WORK TASK
Look below for the line that contains "by change (Z.land", then copy it and each following line exactly, through and including the line that contains "has (ueconx_value (Z.lor (ueconx_read x) (BV STALLRQC)))".

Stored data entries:
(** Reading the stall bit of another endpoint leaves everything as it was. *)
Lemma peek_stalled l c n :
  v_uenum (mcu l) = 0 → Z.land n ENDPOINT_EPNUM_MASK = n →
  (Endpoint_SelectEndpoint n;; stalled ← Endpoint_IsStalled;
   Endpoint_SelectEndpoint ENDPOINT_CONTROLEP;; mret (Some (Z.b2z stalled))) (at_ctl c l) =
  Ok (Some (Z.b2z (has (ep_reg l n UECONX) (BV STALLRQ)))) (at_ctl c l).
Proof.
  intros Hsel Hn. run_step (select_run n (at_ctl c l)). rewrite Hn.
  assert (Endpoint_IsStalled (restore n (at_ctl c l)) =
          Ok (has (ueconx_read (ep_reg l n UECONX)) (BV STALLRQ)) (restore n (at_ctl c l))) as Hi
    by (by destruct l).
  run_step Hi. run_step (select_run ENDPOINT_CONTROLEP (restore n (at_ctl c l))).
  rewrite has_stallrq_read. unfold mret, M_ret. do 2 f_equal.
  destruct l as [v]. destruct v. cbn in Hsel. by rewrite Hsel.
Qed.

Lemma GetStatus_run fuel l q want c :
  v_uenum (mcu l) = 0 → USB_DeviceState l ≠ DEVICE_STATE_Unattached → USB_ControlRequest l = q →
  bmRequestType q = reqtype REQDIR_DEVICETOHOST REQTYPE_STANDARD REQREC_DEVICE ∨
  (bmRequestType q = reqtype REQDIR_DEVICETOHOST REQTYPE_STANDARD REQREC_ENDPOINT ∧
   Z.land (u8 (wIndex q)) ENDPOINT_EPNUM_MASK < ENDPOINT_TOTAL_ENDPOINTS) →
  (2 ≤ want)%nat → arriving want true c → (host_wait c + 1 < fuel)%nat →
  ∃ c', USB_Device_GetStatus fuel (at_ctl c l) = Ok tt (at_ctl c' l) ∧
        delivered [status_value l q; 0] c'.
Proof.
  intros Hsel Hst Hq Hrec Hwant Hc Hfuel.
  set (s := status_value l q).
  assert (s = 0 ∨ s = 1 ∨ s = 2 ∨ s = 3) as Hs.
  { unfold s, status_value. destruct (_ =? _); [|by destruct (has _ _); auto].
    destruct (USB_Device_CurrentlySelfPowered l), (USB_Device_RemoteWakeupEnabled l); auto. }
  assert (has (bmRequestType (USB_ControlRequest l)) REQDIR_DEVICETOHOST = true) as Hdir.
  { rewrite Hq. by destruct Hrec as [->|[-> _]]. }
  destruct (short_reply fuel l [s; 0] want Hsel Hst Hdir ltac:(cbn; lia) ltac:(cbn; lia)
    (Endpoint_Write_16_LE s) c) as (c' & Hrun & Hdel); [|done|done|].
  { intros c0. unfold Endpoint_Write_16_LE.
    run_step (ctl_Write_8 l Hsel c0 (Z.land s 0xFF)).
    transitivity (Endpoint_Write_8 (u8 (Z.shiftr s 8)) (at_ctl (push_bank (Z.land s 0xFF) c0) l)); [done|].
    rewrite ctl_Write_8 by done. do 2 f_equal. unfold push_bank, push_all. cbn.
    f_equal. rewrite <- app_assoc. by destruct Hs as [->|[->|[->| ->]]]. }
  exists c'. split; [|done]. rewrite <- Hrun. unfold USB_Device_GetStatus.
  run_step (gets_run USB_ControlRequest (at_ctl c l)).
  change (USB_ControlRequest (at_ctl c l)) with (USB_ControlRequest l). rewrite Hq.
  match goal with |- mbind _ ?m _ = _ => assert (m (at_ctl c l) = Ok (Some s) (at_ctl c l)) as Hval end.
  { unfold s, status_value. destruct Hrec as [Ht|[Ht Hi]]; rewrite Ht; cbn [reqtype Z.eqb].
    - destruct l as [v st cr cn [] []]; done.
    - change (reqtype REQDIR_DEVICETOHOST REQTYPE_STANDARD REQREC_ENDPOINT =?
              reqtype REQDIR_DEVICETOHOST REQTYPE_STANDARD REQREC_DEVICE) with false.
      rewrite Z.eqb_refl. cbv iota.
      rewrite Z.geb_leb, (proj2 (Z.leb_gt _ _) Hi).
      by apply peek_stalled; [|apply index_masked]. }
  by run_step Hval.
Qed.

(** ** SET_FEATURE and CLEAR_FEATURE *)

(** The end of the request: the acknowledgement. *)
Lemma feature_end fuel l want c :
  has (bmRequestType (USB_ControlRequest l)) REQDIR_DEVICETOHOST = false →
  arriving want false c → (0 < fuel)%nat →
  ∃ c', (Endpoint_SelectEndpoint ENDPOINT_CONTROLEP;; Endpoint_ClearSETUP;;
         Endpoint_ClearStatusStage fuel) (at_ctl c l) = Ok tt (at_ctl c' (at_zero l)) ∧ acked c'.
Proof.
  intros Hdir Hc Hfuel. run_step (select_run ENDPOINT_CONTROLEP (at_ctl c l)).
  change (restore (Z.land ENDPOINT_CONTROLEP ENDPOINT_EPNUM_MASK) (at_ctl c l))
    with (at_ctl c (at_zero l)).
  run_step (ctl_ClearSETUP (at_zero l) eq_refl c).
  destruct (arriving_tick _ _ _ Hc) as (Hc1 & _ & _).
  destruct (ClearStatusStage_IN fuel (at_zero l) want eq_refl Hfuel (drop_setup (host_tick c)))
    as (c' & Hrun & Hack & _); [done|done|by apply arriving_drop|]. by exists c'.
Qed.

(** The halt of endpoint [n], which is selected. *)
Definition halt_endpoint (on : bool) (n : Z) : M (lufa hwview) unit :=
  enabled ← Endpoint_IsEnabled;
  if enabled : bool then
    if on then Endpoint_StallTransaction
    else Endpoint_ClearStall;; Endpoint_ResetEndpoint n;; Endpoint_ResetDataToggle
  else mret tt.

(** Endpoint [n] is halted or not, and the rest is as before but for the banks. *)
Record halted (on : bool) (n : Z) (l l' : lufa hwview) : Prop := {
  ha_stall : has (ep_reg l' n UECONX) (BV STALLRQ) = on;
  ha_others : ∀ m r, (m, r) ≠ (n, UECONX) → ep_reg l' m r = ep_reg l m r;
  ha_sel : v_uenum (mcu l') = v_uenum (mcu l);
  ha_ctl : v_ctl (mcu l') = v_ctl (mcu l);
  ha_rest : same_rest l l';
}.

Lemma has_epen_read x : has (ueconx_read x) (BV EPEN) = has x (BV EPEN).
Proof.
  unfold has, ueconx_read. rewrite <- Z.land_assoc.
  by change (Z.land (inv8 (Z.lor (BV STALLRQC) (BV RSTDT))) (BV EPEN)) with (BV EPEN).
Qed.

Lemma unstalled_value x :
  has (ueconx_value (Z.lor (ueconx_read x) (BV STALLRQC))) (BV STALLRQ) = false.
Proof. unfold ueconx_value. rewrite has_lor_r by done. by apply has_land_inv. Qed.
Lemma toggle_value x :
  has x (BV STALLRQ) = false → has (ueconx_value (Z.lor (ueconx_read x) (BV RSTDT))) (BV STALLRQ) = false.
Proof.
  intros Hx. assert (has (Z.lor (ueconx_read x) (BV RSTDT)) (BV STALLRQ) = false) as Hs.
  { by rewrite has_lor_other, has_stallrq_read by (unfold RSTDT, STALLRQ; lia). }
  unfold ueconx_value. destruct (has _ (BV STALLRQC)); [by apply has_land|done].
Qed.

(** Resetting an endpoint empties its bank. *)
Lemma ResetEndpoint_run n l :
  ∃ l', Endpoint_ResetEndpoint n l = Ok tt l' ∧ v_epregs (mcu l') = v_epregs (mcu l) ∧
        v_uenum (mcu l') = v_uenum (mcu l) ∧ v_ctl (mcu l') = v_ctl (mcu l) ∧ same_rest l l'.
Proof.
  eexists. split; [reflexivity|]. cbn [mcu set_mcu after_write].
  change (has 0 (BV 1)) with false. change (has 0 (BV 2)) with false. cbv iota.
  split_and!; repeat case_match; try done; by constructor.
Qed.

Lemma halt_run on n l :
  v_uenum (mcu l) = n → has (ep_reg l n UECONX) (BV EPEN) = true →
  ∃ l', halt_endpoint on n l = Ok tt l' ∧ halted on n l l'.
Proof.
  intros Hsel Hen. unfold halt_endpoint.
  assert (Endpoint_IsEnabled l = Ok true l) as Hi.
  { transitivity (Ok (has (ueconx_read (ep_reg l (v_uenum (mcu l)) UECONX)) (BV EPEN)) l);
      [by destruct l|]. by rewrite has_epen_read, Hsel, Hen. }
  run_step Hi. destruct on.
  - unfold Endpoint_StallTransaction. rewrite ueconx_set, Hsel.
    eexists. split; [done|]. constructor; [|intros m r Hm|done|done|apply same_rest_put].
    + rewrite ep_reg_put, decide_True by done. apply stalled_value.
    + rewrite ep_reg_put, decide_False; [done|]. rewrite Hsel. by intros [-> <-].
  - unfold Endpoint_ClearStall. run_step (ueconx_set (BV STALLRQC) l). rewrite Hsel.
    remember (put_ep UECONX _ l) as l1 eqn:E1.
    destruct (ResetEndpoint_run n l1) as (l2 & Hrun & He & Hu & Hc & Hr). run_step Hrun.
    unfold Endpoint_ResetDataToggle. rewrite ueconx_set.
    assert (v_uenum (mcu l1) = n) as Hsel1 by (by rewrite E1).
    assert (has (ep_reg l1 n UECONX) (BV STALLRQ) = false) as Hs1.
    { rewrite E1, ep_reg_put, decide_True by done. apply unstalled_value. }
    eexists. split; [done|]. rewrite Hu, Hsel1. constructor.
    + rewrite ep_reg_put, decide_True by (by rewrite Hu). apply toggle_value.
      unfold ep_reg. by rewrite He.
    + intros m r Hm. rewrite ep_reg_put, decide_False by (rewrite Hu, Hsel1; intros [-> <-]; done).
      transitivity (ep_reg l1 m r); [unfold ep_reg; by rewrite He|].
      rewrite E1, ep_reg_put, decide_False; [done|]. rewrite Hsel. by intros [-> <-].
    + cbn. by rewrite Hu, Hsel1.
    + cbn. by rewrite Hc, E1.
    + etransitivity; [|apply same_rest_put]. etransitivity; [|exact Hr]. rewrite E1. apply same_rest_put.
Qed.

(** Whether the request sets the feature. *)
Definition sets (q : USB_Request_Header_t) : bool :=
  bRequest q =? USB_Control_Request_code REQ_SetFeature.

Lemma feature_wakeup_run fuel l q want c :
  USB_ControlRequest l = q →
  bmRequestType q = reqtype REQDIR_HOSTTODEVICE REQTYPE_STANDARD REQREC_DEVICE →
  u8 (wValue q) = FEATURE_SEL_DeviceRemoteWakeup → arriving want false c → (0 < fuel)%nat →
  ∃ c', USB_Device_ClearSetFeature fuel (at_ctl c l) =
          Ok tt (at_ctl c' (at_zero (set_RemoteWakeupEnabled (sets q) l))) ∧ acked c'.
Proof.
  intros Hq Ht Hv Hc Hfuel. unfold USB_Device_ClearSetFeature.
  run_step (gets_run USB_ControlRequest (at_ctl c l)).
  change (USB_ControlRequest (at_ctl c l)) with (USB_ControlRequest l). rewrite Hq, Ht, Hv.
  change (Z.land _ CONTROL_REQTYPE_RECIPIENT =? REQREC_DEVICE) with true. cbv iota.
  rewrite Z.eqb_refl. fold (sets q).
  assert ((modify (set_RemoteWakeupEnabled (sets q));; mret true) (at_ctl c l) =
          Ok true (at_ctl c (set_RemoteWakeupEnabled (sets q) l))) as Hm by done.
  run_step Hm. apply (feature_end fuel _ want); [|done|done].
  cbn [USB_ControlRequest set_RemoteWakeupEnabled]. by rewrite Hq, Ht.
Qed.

EXERCISE OUTPUT
  by change (Z.land (inv8 (Z.lor (BV STALLRQC) (BV RSTDT))) (BV EPEN)) with (BV EPEN).
Qed.

Lemma unstalled_value x :
  has (ueconx_value (Z.lor (ueconx_read x) (BV STALLRQC))) (BV STALLRQ) = false.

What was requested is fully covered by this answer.